Directed by: Steven Quale
Back in 1996, we watched as Helen Hunt and Bill Paxton chased down the mother of all twisters in an amazing film that made those of us who don’t live in the mid-West so happy that we didn’t live there. Now, today, we have Into The Storm an amped-up, pale imitation of that film that substitutes an excess of CGI action and histrionics for story and acting. There we had a couple of storm chasers looking for a stage 5 Twister, here we have a documentarian looking to park his state-of-the-art militarized storm-chaser tank-like vehicle in the middle of a twister so that he can experience the eye of the storm.
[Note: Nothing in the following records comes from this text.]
(** A rounded mantissa of at most 53 bits, or exactly [2 ^ 53], is
    stored without loss when the exponent is in range. *)
Lemma round_finish_value sx m1 e' :
  (0 <= m1 <= 2 ^ 53)%Z -> (-1074 <= e')%Z -> (m1 = 0 \/ e' <= 900)%Z ->
  is_fin (round_finish sx m1 e') = true /\
  SF2R (round_finish sx m1 e') = sgn sx * (IZR m1 * pow2 e').
Proof.
  intros Hm He He'. unfold round_finish, shr_fexp.
  destruct (Z.eq_dec m1 (2 ^ 53)) as [->|Hne].
  - destruct He' as [He'|He']; [discriminate He'|].
    change (Zdigits2 (2 ^ 53)) with 54%Z.
    replace (fexp prec emax (54 + e') - e')%Z with 1%Z
      by (rewrite fexp_eq; lia).
    simpl shr. cbn [shr_m].
    replace (e' + 1 <=? emax - prec)%Z with true
      by (symmetry; apply Z.leb_le; unfold emax, prec; lia).
    split; [reflexivity|]. cbn [SF2R].
    rewrite pow2_succ.
    change (2 ^ 53)%Z with (2 * 4503599627370496)%Z. rewrite mult_IZR. lra.
  - assert (Hd : (Zdigits2 m1 <= 53)%Z) by (apply Zdigits2_le; lia).
    rewrite shr_nonpos by (rewrite fexp_eq; lia).
    simpl shr_m. destruct m1 as [|p|p]; [| |lia].
    + split; [reflexivity|]. simpl. lra.
    + destruct He' as [He'|He']; [discriminate He'|].
      replace (e' <=? emax - prec)%Z with true
        by (symmetry; apply Z.leb_le; unfold emax, prec; lia).
      split; reflexivity.
Qed.

Lemma half_pow2 e : / 2 * pow2 e = pow2 (e - 1).
Proof. rewrite pow2_pred. lra. Qed.

Lemma scale_abs m t e v :
  t = v * pow2 (- e) -> Rabs (IZR m - t) <= / 2 ->
  Rabs (IZR m * pow2 e - v) <= pow2 (e - 1).
Proof.
  intros Ht H. pose proof (pow2_pos e) as Hp.
  assert (Hv : v = t * pow2 e).
  { subst t. rewrite Rmult_assoc, <- pow2_add.
    replace (- e + e)%Z with 0%Z by lia. rewrite pow2_0. lra. }
  rewrite Hv, <- Rmult_minus_distr_r, Rabs_mult, (Rabs_pos_eq (pow2 e)) by lra.
  rewrite <- half_pow2. apply Rmult_le_compat_r; lra.
Qed.

(** The error of [binary_round_aux] on a real [v >= 0] located by
    [mx], [ex] and [lx], below the overflow threshold: at most [u * v] in
    the normal range and at most [eta] in the subnormal range. *)
Lemma binary_round_aux_error sx mx ex lx v :
  located (shr_record_of_loc mx lx) ex v ->
  lx = loc_Exact \/ (ex <= fexp prec emax (Zdigits2 mx + ex))%Z ->
  v < pow2 900 ->
  exists r,
    is_fin (binary_round_aux prec emax sx mx ex lx) = true /\
    SF2R (binary_round_aux prec emax sx mx ex lx) = sgn sx * r /\
    0 <= r /\ Rabs (r - v) <= u * v + eta.
Proof.
  intros Hloc Hcond Hv.
  rewrite binary_round_aux_finish.
  destruct (shr_fexp_located _ _ _ _ Hloc) as [Hloc' He'].
  set (mrs' := fst (shr_fexp prec emax mx ex lx)) in *.
  set (e' := snd (shr_fexp prec emax mx ex lx)) in *. clearbody e'.
  destruct (round_nearest_even_located _ _ _ Hloc') as [Hm1 Herr].
  set (m1 := round_nearest_even (shr_m mrs') (loc_of_shr_record mrs')) in *.
  set (d := Zdigits2 mx) in *.
  pose proof (located_bounds _ _ _ Hloc) as [Hlo Hhi].
  rewrite shr_m_record_of_loc in Hlo, Hhi.
  assert (Hmx : (0 <= mx)%Z).
  { destruct Hloc as [H _]. now rewrite shr_m_record_of_loc in H. }
  assert (Hd0 : (0 <= d)%Z) by apply Zdigits2_nonneg.
  pose proof (pow2_pos ex) as Hpex.
  assert (Hv0 : 0 <= v).
  { apply Rle_trans with (2 := Hlo). apply Rmult_le_pos; [now apply IZR_le|lra]. }
  (* v < 2^(d+ex) *)
  assert (Hvd : v < pow2 (d + ex)).
  { apply Rlt_le_trans with (1 := Hhi). rewrite pow2_add.
    apply Rmult_le_compat_r; [lra|].
    rewrite <- IZR_pow2 by assumption. rewrite <- plus_IZR. apply IZR_le.
    pose proof (Zdigits2_lt mx Hmx). unfold d. lia. }
  rewrite fexp_eq in He'. fold d in He'.
  assert (He'lo : (-1074 <= e')%Z) by lia.
  pose proof (pow2_pos e') as Hpe'.
  pose proof (pow2_pos (- e')) as Hpme'.
  set (t := v * pow2 (- e')) in *.
  (* t < 2^53 *)
  assert (Ht : t < pow2 53).
  { unfold t. apply Rlt_le_trans with (pow2 (d + ex) * pow2 (- e')).
    - apply Rmult_lt_compat_r; lra.
    - rewrite <- pow2_add. apply pow2_le. lia. }
  assert (Hm1hi : (m1 <= 2 ^ 53)%Z).
  { apply Rabs_le_inv in Herr. rewrite <- IZR_pow2 in Ht by lia.
    assert (H : IZR m1 < IZR (2 ^ 53 + 1)) by (rewrite plus_IZR; lra).
    apply lt_IZR in H. lia. }
  pose proof (scale_abs m1 t e' v eq_refl Herr) as Hscaled.
  (* no overflow *)
  assert (He'hi : (m1 = 0 \/ e' <= 900)%Z).
  { destruct (Z.eq_dec m1 0) as [Hz|Hnz]; [now left|right].
    assert (H1 : 1 <= IZR m1) by (apply IZR_le; lia).
    assert (H2 : pow2 e' <= IZR m1 * pow2 e') by nra.
    apply Rabs_le_inv in Hscaled. rewrite pow2_pred in Hscaled.
    assert (H3 : pow2 e' < pow2 901).
    { replace 901%Z with (900 + 1)%Z by lia. rewrite pow2_succ. lra. }
    apply pow2_lt_inv in H3. lia. }
  destruct (round_finish_value sx m1 e' (conj Hm1 Hm1hi) He'lo He'hi)
    as [Hfin Hval].
  exists (IZR m1 * pow2 e'). split; [assumption|]. split; [assumption|].
  split; [apply Rmult_le_pos; [now apply IZR_le|lra]|].
  (* the error bound *)
  pose proof (pow2_pos (-53)) as Hpu. fold u in Hpu.
  pose proof (pow2_pos (-1075)) as Hpeta. fold eta in Hpeta.
  assert (Huv : 0 <= u * v) by (apply Rmult_le_pos; lra).
  destruct (Z_le_gt_dec ex (Z.max (d + ex - 53) (-1074))) as [Hshift|Hnoshift].
  - assert (Ee : e' = Z.max (d + ex - 53) (-1074)) by lia.
    rewrite Ee in Hscaled |- *.
    destruct (Z_le_gt_dec (d + ex - 53) (-1074)) as [Hsub|Hnorm].
    + rewrite Z.max_r in Hscaled |- * by assumption.
      change (pow2 (-1074 - 1)) with eta in Hscaled. lra.
    + rewrite Z.max_l in Hscaled |- * by lia.
      assert (Hmxpos : (0 < mx)%Z).
      { destruct (Z.eq_dec mx 0) as [Hz|]; [|lia].
        unfold d in Hshift, Hnorm. rewrite Hz in Hshift, Hnorm.
        simpl Zdigits2 in Hshift, Hnorm. lia. }
      pose proof (Zdigits2_lower mx Hmxpos) as Hl. fold d in Hl.
      assert (Hvlo : pow2 (d - 1 + ex) <= v).
      { apply Rle_trans with (2 := Hlo). rewrite pow2_add.
        apply Rmult_le_compat_r; [lra|].
        rewrite <- IZR_pow2 by lia. now apply IZR_le. }
      replace (d + ex - 53 - 1)%Z with (-53 + (d - 1 + ex))%Z in Hscaled by lia.
      rewrite pow2_add in Hscaled. fold u in Hscaled.
      apply Rle_trans with (1 := Hscaled).
      assert (u * pow2 (d - 1 + ex) <= u * v)
        by (apply Rmult_le_compat_l; lra).
      lra.
  - (* no shift and an exact location: nothing is rounded *)
    destruct Hcond as [->|Hc]; [|rewrite fexp_eq in Hc; fold d in Hc; lia].
    assert (He'ex : e' = ex) by lia.
    assert (Hm1mx : m1 = mx).
    { unfold m1, mrs', shr_fexp. rewrite shr_nonpos by (rewrite fexp_eq; fold d; lia).
      reflexivity. }
    destruct Hloc as [_ Hin]. simpl in Hin.
    assert (Hveq : v = IZR mx * pow2 ex).
    { rewrite <- Hin, Rmult_assoc, <- pow2_add.
      replace (- ex + ex)%Z with 0%Z by lia. rewrite pow2_0. lra. }
    rewrite Hm1mx, He'ex, <- Hveq.
    replace (v - v) with 0 by lra. rewrite Rabs_R0. lra.
Qed.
All of this is wrapped around graduation day in the town of Silverton, just before it is ravaged by an unprecedented onslaught of a string of killer tornadoes.
Even as the entire town is at the mercy of these erratic and deadly cyclones, the team of storm trackers realize that the worst of it all is yet to come. Meanwhile while most people seek shelter, others (including a couple of drunk, unemployed yahoos intent on recording themselves defying the storm and getting it posted to YouTube, ala Jackass). All the while, the storm chasers run towards the vortex, testing how far a storm chaser will go for that once-in-a-lifetime shot. The underlying “story” here is a pair of teens are attempting to tape a story about the unsafe environmental conditions at the old paper mill just outside of town. The video is the senior project of Allison (Callies), only much of her footage was corrupted so Donnie (Max Deacon) offers to help her re-shoot the footage.
Only the Twister(s) hit knocking out both the school (where his dad is holding graduation), and the print plant where they are shooting. Once the dad (Armitage) realizes that Donny is at the plant he and his younger son, Trey (Kress) hot-foot it to the plant. Along the way they cross paths with the Storm chasers, and all the loose ends tie up in one great big Gordian knot. (Sigh) Unfortunately, what we have here is one catastrophic event tumbling pell-mell into the next as the film rushes haphazardly towards the hour and 30 minute mark so it can mercifully end and release it’s trapped audience out in to the theater’s lobby. Yeah, sure we like big blockbuster, slam-bang action flicks chock-a-block full of all sorts of fantastic digitized SPFX, only it would really be nice if the story made any sense. Here we are treated to a confusing mix-up of point-and-shoot hand-held cam-shots and professional cinematography tricked up to appear to be POV hand-held cams (there is even one point where a couple of characters are talking to a camera that simply shouldn’t be there, especially as it makes no sense for it to be there in the first place).
Hence what we wind up is nothing more than a cacophonous Sturm und Drang that sadly, might be exciting to look at, but signifies nothing.
Robert J. Sodaro has been reviewing films for some 30 years. During that time, his movie reviews and articles have appeared in numerous print publications, as well as on the web. Subscribe to receive regular articles and movie reviews.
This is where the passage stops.